◆ Goal of the exercise ◆
Using the records below, write out again exactly the lines that begin at the line containing "preference ← str_key" and end at the line containing "updateAutoDiscovery enabled =>", and no other lines.
BEGIN
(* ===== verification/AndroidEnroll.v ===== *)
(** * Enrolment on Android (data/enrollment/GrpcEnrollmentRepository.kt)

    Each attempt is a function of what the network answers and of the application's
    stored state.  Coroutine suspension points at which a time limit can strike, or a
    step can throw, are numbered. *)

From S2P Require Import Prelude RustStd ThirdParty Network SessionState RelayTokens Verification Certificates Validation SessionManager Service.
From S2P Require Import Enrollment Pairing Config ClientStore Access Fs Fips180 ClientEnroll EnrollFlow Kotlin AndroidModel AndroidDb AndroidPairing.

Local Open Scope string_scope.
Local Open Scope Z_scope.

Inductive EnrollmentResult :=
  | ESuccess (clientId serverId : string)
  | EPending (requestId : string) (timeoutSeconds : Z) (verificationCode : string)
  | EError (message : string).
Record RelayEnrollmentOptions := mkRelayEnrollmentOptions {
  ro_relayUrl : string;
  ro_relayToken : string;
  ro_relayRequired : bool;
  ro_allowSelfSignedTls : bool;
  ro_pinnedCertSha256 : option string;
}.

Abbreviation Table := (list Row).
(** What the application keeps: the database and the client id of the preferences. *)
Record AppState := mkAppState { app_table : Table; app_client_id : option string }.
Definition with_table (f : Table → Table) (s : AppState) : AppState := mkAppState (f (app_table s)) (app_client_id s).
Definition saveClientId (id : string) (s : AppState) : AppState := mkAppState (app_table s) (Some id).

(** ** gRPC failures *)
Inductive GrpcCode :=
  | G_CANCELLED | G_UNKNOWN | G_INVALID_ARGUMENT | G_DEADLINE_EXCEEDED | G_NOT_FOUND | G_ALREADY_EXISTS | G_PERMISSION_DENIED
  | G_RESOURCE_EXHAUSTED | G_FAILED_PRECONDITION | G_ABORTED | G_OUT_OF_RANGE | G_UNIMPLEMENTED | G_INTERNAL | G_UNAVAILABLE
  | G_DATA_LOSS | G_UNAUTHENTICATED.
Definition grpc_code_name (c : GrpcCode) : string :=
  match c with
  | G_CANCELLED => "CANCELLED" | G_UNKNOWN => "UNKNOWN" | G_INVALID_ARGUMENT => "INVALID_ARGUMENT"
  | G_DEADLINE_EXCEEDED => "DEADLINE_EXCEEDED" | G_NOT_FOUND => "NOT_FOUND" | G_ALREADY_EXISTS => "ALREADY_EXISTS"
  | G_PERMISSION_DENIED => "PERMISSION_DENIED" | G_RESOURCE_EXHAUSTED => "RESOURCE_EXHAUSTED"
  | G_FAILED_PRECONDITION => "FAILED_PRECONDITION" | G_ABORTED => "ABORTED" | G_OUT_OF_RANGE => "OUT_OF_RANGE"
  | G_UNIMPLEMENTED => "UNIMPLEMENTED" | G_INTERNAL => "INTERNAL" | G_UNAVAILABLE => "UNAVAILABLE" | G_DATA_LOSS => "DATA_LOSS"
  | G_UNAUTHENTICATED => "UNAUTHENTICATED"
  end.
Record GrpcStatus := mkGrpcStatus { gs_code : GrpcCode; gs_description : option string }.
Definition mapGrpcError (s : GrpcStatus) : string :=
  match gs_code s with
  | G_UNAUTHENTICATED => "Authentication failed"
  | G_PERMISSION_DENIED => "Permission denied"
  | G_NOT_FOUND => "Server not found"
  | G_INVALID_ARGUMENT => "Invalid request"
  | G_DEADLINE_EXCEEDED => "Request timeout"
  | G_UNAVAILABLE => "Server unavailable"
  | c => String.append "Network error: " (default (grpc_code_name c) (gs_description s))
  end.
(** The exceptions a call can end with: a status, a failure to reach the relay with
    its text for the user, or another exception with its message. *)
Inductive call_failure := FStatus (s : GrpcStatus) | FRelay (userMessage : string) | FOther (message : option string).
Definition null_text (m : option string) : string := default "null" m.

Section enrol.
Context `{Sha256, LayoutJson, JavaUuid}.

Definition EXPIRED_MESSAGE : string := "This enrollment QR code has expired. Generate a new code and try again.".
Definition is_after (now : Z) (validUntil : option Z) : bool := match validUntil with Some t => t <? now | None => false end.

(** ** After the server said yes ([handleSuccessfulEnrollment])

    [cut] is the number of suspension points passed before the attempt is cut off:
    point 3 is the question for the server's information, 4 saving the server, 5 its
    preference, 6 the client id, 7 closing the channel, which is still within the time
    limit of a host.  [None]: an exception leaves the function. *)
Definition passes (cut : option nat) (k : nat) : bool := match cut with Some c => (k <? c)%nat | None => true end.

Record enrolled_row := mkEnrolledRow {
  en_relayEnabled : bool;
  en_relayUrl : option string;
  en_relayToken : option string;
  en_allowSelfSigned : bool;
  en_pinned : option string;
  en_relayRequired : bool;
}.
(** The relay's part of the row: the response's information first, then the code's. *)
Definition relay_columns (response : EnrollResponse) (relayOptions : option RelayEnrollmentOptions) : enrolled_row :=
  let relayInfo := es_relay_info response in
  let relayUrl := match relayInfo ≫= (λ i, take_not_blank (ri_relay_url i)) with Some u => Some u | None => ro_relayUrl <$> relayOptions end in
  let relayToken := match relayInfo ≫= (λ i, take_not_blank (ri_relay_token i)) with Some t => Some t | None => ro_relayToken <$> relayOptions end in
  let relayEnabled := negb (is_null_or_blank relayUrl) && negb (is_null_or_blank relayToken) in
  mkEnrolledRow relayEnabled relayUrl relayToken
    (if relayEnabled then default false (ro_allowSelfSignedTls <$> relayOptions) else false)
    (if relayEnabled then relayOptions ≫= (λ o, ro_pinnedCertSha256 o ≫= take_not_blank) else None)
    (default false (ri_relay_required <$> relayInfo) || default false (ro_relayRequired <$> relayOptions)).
END
BEGIN
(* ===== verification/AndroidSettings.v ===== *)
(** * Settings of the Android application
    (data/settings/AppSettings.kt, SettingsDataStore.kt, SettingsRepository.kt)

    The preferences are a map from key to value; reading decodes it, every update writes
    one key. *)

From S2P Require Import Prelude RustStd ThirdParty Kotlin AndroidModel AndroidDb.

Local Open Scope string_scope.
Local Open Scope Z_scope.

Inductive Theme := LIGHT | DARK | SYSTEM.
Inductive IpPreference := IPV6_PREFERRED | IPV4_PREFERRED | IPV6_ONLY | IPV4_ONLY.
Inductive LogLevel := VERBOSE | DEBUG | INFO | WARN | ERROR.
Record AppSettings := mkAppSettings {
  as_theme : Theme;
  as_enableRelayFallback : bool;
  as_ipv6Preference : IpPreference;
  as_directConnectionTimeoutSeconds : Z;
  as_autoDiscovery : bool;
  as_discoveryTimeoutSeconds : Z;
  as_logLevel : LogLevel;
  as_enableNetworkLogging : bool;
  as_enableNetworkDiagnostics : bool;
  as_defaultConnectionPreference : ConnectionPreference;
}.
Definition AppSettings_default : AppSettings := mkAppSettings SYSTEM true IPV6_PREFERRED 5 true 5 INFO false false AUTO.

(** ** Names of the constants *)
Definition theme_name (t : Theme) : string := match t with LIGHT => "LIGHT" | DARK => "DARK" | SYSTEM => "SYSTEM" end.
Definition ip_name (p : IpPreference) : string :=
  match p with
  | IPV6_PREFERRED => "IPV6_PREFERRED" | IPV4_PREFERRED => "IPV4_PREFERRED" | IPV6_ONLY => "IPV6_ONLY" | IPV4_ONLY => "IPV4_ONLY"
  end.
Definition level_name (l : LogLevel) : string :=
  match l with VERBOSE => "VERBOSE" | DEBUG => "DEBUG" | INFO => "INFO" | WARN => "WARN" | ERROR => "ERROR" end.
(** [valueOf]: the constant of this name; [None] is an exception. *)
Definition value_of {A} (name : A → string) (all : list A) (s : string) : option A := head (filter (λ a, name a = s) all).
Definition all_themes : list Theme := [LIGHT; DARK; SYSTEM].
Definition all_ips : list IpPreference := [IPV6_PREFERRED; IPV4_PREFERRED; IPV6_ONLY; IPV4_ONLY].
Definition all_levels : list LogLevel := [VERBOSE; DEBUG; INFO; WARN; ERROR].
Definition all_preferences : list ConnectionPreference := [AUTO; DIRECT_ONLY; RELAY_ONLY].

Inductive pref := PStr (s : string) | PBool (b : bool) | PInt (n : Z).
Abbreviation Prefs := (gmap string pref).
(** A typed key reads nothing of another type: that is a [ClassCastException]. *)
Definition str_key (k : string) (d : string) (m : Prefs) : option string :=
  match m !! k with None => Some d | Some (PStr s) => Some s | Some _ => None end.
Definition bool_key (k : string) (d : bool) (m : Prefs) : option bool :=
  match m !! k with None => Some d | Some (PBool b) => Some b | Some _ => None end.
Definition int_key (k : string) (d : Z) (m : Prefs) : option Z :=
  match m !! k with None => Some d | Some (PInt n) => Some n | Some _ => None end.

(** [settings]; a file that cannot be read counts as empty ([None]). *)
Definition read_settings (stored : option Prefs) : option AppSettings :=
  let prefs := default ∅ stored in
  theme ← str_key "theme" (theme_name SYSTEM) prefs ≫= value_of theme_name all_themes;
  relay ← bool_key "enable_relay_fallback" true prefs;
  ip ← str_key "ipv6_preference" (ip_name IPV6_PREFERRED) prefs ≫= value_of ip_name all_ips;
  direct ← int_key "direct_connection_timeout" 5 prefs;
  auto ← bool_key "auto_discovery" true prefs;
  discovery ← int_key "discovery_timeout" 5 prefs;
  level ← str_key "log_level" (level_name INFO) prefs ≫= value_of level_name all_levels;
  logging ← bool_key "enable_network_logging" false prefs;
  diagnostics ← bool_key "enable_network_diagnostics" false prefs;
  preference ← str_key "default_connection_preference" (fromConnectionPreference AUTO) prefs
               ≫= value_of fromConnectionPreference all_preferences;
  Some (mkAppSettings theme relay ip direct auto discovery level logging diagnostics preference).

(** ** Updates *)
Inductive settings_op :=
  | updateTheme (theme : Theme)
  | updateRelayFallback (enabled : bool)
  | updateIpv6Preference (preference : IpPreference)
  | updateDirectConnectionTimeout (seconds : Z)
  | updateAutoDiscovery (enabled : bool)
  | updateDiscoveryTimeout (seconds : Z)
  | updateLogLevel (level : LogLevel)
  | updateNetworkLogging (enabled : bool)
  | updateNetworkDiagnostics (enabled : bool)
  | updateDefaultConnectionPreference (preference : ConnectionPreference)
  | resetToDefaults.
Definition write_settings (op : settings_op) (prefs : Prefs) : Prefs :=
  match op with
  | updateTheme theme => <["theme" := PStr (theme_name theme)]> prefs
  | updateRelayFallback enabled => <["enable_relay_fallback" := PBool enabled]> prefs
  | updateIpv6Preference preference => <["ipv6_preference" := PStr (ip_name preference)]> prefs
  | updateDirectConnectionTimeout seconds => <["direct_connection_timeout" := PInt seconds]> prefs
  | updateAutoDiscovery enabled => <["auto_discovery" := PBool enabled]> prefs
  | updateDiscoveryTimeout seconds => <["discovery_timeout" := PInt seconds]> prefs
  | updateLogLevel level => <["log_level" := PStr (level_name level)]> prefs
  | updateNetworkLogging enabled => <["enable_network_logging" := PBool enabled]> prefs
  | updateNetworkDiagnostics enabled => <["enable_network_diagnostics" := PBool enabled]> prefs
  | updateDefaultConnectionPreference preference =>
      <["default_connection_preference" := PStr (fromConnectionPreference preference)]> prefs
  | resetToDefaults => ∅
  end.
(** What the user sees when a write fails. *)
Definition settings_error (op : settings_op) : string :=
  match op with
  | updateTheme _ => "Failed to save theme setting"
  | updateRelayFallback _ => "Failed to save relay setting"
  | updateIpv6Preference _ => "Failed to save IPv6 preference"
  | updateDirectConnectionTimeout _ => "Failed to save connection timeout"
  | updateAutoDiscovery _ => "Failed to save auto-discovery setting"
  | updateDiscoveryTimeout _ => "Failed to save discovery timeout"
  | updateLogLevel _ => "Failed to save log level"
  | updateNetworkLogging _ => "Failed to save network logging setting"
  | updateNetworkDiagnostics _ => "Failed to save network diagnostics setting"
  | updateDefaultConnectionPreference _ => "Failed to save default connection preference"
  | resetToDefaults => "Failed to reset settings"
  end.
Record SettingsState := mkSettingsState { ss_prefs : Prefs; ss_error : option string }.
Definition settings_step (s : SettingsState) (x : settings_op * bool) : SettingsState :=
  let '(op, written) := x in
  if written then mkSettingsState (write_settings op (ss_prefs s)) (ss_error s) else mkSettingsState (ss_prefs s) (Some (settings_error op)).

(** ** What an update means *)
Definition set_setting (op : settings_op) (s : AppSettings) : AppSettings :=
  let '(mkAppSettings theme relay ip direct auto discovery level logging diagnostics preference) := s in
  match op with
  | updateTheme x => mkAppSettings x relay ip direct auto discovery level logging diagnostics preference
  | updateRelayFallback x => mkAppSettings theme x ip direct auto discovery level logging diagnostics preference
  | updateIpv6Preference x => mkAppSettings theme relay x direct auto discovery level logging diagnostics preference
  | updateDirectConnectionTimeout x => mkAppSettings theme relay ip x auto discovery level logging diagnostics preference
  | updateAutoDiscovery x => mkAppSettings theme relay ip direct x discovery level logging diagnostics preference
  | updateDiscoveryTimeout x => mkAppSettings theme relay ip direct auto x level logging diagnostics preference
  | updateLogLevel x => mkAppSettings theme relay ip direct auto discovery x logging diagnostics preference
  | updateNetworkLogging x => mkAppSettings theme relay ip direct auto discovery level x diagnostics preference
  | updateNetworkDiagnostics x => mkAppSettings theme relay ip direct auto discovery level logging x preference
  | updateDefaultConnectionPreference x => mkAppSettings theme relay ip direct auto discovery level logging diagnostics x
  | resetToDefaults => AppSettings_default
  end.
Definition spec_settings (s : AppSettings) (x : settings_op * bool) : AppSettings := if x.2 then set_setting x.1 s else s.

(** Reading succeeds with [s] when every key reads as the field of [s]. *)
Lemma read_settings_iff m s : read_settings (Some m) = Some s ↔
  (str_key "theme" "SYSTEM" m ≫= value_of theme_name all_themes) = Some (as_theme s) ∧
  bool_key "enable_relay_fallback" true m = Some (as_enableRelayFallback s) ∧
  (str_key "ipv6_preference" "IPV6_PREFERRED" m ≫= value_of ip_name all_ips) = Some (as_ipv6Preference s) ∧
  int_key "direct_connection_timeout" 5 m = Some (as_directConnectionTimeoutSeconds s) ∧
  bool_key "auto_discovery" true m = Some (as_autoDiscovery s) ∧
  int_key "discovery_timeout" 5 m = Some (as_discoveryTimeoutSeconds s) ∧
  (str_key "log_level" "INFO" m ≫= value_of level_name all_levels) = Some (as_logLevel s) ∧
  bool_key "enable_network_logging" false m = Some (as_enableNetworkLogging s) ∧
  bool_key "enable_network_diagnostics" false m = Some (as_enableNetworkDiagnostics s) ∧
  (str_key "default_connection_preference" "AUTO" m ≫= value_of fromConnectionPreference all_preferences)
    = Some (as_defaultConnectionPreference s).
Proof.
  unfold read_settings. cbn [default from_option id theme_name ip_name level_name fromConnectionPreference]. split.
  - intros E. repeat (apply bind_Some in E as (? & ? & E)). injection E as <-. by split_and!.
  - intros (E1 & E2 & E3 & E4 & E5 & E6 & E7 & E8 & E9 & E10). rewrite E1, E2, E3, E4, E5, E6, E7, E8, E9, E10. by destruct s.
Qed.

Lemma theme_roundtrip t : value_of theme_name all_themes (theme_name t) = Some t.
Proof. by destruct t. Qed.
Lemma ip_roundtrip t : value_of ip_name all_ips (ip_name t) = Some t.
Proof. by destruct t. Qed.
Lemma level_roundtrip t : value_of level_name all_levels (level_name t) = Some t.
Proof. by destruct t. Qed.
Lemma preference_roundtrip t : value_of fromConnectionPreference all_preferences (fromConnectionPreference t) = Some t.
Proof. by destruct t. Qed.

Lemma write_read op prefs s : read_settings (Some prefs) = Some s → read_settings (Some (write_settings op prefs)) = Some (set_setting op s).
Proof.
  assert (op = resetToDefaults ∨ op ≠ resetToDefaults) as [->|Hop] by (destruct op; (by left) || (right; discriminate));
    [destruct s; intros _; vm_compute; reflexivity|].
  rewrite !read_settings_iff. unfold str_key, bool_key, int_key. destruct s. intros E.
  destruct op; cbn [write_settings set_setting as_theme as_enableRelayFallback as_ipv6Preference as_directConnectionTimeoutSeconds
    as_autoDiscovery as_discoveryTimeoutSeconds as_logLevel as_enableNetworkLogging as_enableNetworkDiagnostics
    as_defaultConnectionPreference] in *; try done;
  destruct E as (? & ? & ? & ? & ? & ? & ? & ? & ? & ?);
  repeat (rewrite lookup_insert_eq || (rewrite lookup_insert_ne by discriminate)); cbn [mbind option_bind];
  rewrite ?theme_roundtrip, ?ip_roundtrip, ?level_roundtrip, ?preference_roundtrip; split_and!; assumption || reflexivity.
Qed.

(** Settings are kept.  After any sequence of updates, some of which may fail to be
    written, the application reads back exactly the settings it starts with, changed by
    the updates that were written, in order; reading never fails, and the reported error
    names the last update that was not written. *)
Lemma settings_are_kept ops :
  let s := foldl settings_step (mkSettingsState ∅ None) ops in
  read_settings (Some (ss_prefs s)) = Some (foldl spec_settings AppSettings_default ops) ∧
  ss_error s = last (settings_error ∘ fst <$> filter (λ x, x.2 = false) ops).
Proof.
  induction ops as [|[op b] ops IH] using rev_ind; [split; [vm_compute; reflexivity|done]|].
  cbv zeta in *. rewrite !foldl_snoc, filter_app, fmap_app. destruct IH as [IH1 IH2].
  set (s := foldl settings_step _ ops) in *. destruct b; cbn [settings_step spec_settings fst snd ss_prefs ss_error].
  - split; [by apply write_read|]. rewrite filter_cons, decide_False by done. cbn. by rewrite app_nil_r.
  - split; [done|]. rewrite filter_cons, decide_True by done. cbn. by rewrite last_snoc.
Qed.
END
◆ Exercise answer ◆
  preference ← str_key "default_connection_preference" (fromConnectionPreference AUTO) prefs
               ≫= value_of fromConnectionPreference all_preferences;
  Some (mkAppSettings theme relay ip direct auto discovery level logging diagnostics preference).

(** ** Updates *)
Inductive settings_op :=
  | updateTheme (theme : Theme)
  | updateRelayFallback (enabled : bool)
  | updateIpv6Preference (preference : IpPreference)
  | updateDirectConnectionTimeout (seconds : Z)
  | updateAutoDiscovery (enabled : bool)
  | updateDiscoveryTimeout (seconds : Z)
  | updateLogLevel (level : LogLevel)
  | updateNetworkLogging (enabled : bool)
  | updateNetworkDiagnostics (enabled : bool)
  | updateDefaultConnectionPreference (preference : ConnectionPreference)
  | resetToDefaults.
Definition write_settings (op : settings_op) (prefs : Prefs) : Prefs :=
  match op with
  | updateTheme theme => <["theme" := PStr (theme_name theme)]> prefs
  | updateRelayFallback enabled => <["enable_relay_fallback" := PBool enabled]> prefs
  | updateIpv6Preference preference => <["ipv6_preference" := PStr (ip_name preference)]> prefs
  | updateDirectConnectionTimeout seconds => <["direct_connection_timeout" := PInt seconds]> prefs
  | updateAutoDiscovery enabled => <["auto_discovery" := PBool enabled]> prefs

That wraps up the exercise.